(** The effects of [send msg] on a connection map. *)
Definition sendOutput (msg : Message) (conns : JsMap.t DataConnection.t)
  : list Effect :=
  map (fun conn => ConnSend conn msg) (JsMap.values conns).

(** Invariants of a computation: [I] holds in the state the computation
    leaves, whether it returns or throws, and the computation is not cut
    off. *)
Definition okAt (I : MessagingPeer -> Prop) {A} (o : Outcome A) : Prop :=
  match o with
  | Returns _ st _ | Throws _ st _ => I st
  | Exhausted => False
  end.

Definition keeps (I : MessagingPeer -> Prop) {A} (m : M A) : Prop :=
  forall st, I st -> okAt I (m st).

(** The transport names the remote side of a connection it accepts: that
    side is another participant, not the local identity [self]. *)
Definition fromRemote (self : string) (ev : Event) : Prop :=
  match ev with
  | PeerConnectionEvent conn => DataConnection.peer conn <> self
  | _ => True
  end.

(** No self-loop: the identity is [self], the connection map has no entry
    for it, and no connection to it carries listeners. *)
Definition noSelfLoop (self : string) (st : MessagingPeer) : Prop :=
  peerId st = self /\
  JsMap.has self (connections st) = false /\
  Forall (fun conn => DataConnection.peer conn <> self) (listening st).

(** Every entry of the connection map is filed under the identity of its
    remote side. *)
Definition keyedByPeer (st : MessagingPeer) : Prop :=
  Forall (fun kv => DataConnection.peer (snd kv) = fst kv) (connections st).

(** What C1 says of the sends of the [open] listener: they all go to the
    connection that opened. *)
Definition gossipsToNewPeerOnly (conn : DataConnection.t) (out : list Effect)
  : Prop :=
  forall c m, In (ConnSend c m) out -> c = conn.

(** Whether a connection is open as far as the transport has reported:
    its last [open], [close] or [error] event was [open]. *)
Definition reportsOpen (conn : DataConnection.t) (was : bool) (ev : Event)
  : bool :=
  match ev with
  | OpenEvent c => if DataConnection.eq_dec c conn then true else was
  | CloseEvent c | ConnErrorEvent c =>
      if DataConnection.eq_dec c conn then false else was
  | _ => was
  end.

Definition currentlyOpen (evs : list Event) (conn : DataConnection.t) : bool :=
  fold_left (reportsOpen conn) evs false.

(** ** Sample peers and events

    Concrete inputs on which the statements below are exercised.  The names
    are in kebab case already, so the identity function stands for
    [kebabCase] on them. *)

Definition sampleKebab (s : string) : string := s.

Definition stateAfter (evs : list Event) (st : MessagingPeer) : MessagingPeer :=
  match run evs st with
  | Some (st', _) => st'
  | None => st
  end.

Definition seedPeer : MessagingPeer := fst (constructor sampleKebab None).
Definition alicePeer : MessagingPeer :=
  fst (constructor sampleKebab (Some "alice")).

(** Two participants that reach the seed peer. *)
Definition connA : DataConnection.t :=
  DataConnection.mk "407d10227d90-a" (Some (Metadata.mk (Some []))) (Accepted 0).
Definition connB : DataConnection.t :=
  DataConnection.mk "407d10227d90-b" (Some (Metadata.mk (Some []))) (Accepted 1).

(** The seed peer once it is open and [connA] is open, with [connB]
    accepted and not yet open. *)
Definition seedWithA : MessagingPeer :=
  stateAfter [PeerOpenEvent; PeerConnectionEvent connA; OpenEvent connA;
              PeerConnectionEvent connB] seedPeer.

(** Alice's connection to the seed, and a run in which her own identity
    comes back to her in a seeds message and in the metadata of a connection
    she accepts. *)
Definition aliceToSeed : DataConnection.t :=
  DataConnection.mk "407d10227d90" (Some (Metadata.mk (Some []))) (Dialed 0).
Definition carolToAlice : DataConnection.t :=
  DataConnection.mk "407d10227d90-carol"
    (Some (Metadata.mk (Some ["407d10227d90"; "407d10227d90-alice"])))
    (Accepted 0).
Definition aliceEvents : list Event :=
  [PeerOpenEvent;
   OpenEvent aliceToSeed;
   DataEvent aliceToSeed
     (SeedsMessage ["407d10227d90"; "407d10227d90-alice"; "407d10227d90-bob"]);
   PeerConnectionEvent carolToAlice;
   OpenEvent carolToAlice;
   SendMessageCall "0.4fzyo82mvyr" "0.9ix3k1c0qzb" "hello"].

(** Alice and Bob learn of each other from the seed and dial each other:
    Alice has the connection she created and the one she accepted from Bob;
    both open, and then the one she created closes. *)
Definition aliceToBob : DataConnection.t :=
  DataConnection.mk "407d10227d90-bob"
    (Some (Metadata.mk (Some ["407d10227d90"]))) (Dialed 1).
Definition bobToAlice : DataConnection.t :=
  DataConnection.mk "407d10227d90-bob"
    (Some (Metadata.mk (Some ["407d10227d90"]))) (Accepted 0).
Definition crossedDialEvents : list Event :=
  [PeerOpenEvent;
   OpenEvent aliceToSeed;
   DataEvent aliceToSeed
     (SeedsMessage ["407d10227d90"; "407d10227d90-alice"; "407d10227d90-bob"]);
   PeerConnectionEvent bobToAlice;
   OpenEvent aliceToBob;
   OpenEvent bobToAlice;
   CloseEvent aliceToBob].

(** An error of the transport that is neither of the two the listener
    knows. *)
Definition networkError : PeerError.t :=
  PeerError.mk "network" "Lost connection to server.".

(** Two calls of [sendMessage] whose random numbers are 0.5 and 0.25, then
    0.75 and 0.5: in base 36 these are three characters long, so nothing is
    left of them after the seventh character. *)
Definition shortRandomEvents : list Event :=
  [PeerOpenEvent;
   SendMessageCall "0.i" "0.9" "hi";
   SendMessageCall "0.r" "0.i" "yo"].

(** ** Vocabulary of the further statements *)

(** The guard of [connectToPeer] (line 86), the identities of a list that
    pass it, and the state and output of dialing them one after the other. *)
Definition dialGuard (st : MessagingPeer) (pid : string) : bool :=
  JsMap.has pid (connections st) || String.eqb pid (peerId st).

Definition dialTargets (st : MessagingPeer) (peerIds : list string)
  : list string :=
  filter (fun pid => negb (dialGuard st pid)) peerIds.

Definition dialAll (targets : list string) (st : MessagingPeer) : MessagingPeer :=
  fold_left (fun s pid => afterDial pid s) targets st.

Definition dialAllOutput (targets : list string) (st : MessagingPeer)
  : list Effect :=
  flat_map (fun pid => dialOutput pid st) targets.

(** What dialing the identities of a list comes to: on a peer that is
    connected to the server every target is dialed; on a peer that has lost
    the server the first target fails, and the rest is never reached. *)
Definition dialOutcome (st : MessagingPeer) (peerIds : list string)
  : Outcome unit :=
  if disconnected st then
    match dialTargets st peerIds with
    | [] => Returns tt st []
    | pid :: _ => Throws TypeError (failedDial st) (failedDialOutput pid st)
    end
  else
    Returns tt (dialAll (dialTargets st peerIds) st)
               (dialAllOutput (dialTargets st peerIds) st).

(** The identities that an output asks the transport to connect to. *)
Definition connectTargets (out : list Effect) : list string :=
  flat_map (fun e => match e with
                     | Connect pid _ => [pid]
                     | _ => []
                     end) out.

(** The ids of the chat log of a peer. *)
Definition chatIds (st : MessagingPeer) : list string :=
  map ChatLine.id (conversation st).

(** A computation that keeps [I] and writes only effects that satisfy [P]. *)
Definition yieldsAt (I : MessagingPeer -> Prop) (P : Effect -> Prop) {A}
  (o : Outcome A) : Prop :=
  match o with
  | Returns _ st out | Throws _ st out => I st /\ Forall P out
  | Exhausted => False
  end.

Definition yields (I : MessagingPeer -> Prop) (P : Effect -> Prop) {A}
  (m : M A) : Prop :=
  forall st, I st -> yieldsAt I P (m st).

(** The text of the chat view (ChatPage, lines 253-254): one line
    "sender: content" per chat line, joined by newlines; the chat of a peer
    that does not exist yet is empty. *)
Definition newline : string :=
  String (Ascii.Ascii false true false true false false false false) EmptyString.

Definition renderLine (l : ChatLine.t) : string :=
  ChatLine.sender l ++ ": " ++ ChatLine.content l.

Definition pageChat (peer : option MessagingPeer) : list ChatLine.t :=
  match peer with
  | Some p => conversation p
  | None => []
  end.

Definition chatHistory (chat : list ChatLine.t) : string :=
  String.concat newline (map renderLine chat).

(** Further sample inputs: a connection whose initiator attached no
    metadata, one that lists identities, a second connection object to the
    identity of [connB], and a chat line. *)
Definition bareConn : DataConnection.t :=
  DataConnection.mk "407d10227d90-x" None (Accepted 7).
Definition daveConn : DataConnection.t :=
  DataConnection.mk "407d10227d90-dave"
    (Some (Metadata.mk (Some ["407d10227d90"; "407d10227d90-a";
                              "407d10227d90-erin"; "407d10227d90-erin"])))
    (Accepted 2).
Definition connB2 : DataConnection.t :=
  DataConnection.mk "407d10227d90-b" (Some (Metadata.mk (Some []))) (Accepted 9).
Definition aliceLine : ChatLine.t :=
  ChatLine.mk "82mvyr-1c0qzb" "alice" "hello".
Definition seedOpen : MessagingPeer := stateAfter [PeerOpenEvent] seedPeer.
○ ○ ○ ○
### REQUIRED WORK
Would you please copy, word for word, everything above from the line containing "JsMap.has pid (connections" down to the line containing "Returns tt (dialAll", those two lines included?

### TASK RESULT
  JsMap.has pid (connections st) || String.eqb pid (peerId st).

Definition dialTargets (st : MessagingPeer) (peerIds : list string)
  : list string :=
  filter (fun pid => negb (dialGuard st pid)) peerIds.

Definition dialAll (targets : list string) (st : MessagingPeer) : MessagingPeer :=
  fold_left (fun s pid => afterDial pid s) targets st.

Definition dialAllOutput (targets : list string) (st : MessagingPeer)
  : list Effect :=
  flat_map (fun pid => dialOutput pid st) targets.

(** What dialing the identities of a list comes to: on a peer that is
    connected to the server every target is dialed; on a peer that has lost
    the server the first target fails, and the rest is never reached. *)
Definition dialOutcome (st : MessagingPeer) (peerIds : list string)
  : Outcome unit :=
  if disconnected st then
    match dialTargets st peerIds with
    | [] => Returns tt st []
    | pid :: _ => Throws TypeError (failedDial st) (failedDialOutput pid st)
    end
  else
    Returns tt (dialAll (dialTargets st peerIds) st)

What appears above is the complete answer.